Frustrated by the pace at which corporations are cutting emissions, Christopher Hohn is backing a global effort to speed things up. He is working with nonprofit groups and investor organizations to get at least 100 of the companies in the S&P 500 stock index to adopt the initiative by the end of 2022—voluntarily if possible and through proxy battles at annual shareholder meetings if not.

“There will be resistance from some companies but I’m willing to put it to the vote," said Mr. Hohn, who has used shareholder activism to make his firm, TCI Fund Management Ltd. one of the most profitable hedge funds in the world.

TCI has filed shareholder resolutions on the issue with Google owner Alphabet Inc. and Charter Communications Inc., among others. Railroad operator Union Pacific Corp., energy drink maker Monster Beverage Corp. and online travel behemoth Booking Holdings have all received shareholder resolutions backing the policy in recent weeks from a nonprofit group aligned with Mr. Hohn. Similar drives are under way in Europe and Australia.

Union Pacific is discussing the initiative, called Say on Climate, with its shareholders and has invested in several environmental, social and governance areas, a spokeswoman said. A spokeswoman for Charter declined to comment. Alphabet, Booking and Monster Energy didn’t respond to requests for comment.

The success of these proxy fights will depend on the response of much bigger money managers, like BlackRock Inc., State Street Corp. and Vanguard Group, which can often single-handedly swing a vote.
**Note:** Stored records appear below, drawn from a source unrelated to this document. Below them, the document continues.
(** * Plinko: ledger, board layout, landing resolver and round controller

    A shallow embedding of [js/chip-manager.js] and [games/plinko/plinko.js].

    Numbers.  A JavaScript number is modelled by the rational it stands
    for: integers by [Z], possibly fractional amounts and coordinates by [Q].
    The arithmetic of the ledger, of the payout and of the drop position is
    binary64 arithmetic: the exact result rounded to the nearest binary64
    number, ties to the even significand ([JS.add], [JS.sub], [JS.mul],
    [JS.div]); comparisons, [Math.floor], [Math.max] and [Math.min] are
    exact.  A balance kept in [localStorage] goes through [toString] and
    [parseInt] ([JS.parseIntOfToString]).  The layout of the board is
    computed in exact arithmetic: on the shipped configuration every
    intermediate value is a multiple of 1/2 below 1024, so the program's
    arithmetic is exact there as well (checked in [Binary64Facts]).  [NaN]
    and results of magnitude [2^1024] and more (the infinities) are outside
    this model.

    State.  The module-level variables of both files become fields of
    explicit state records; every function that reads or writes them takes
    the state and returns the new one.  Time is abstracted: a call of
    [setTimeout] adds a pending timer, and any pending timer may fire next. *)

From Stdlib Require Import ZArith QArith Qround Qpower Lqa Lia List Bool Floats.
From Stdlib Require String.
From stdpp Require Import base list.
Import ListNotations.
The firms are the biggest shareholders of Alphabet, Union Pacific and Booking, and among the largest of Charter and Monster Beverage, according to data from S&P Capital IQ.

Mr. Hohn has publicly chastized the investing giants for what he calls their “appalling" environmental voting records in the past, but in private he is courting them to support this new initiative.

Mr. Hohn might seem an unlikely environmental crusader. He is better known for fighting management of companies like ABN Amro Bank Holding, the London Stock Exchange Group PLC and Wirecard AG to boost his investment returns.

But the hedge-fund manager has been a leading philanthropist for two decades, and in recent years his $6 billion charitable foundation, the Children’s Investment Fund Foundation, has focused more on climate change. Now he is proselytizing on the issue in financial markets, using a combination of public shaming, cajoling and boardroom brawling to get other investors and the companies they own to join his campaign.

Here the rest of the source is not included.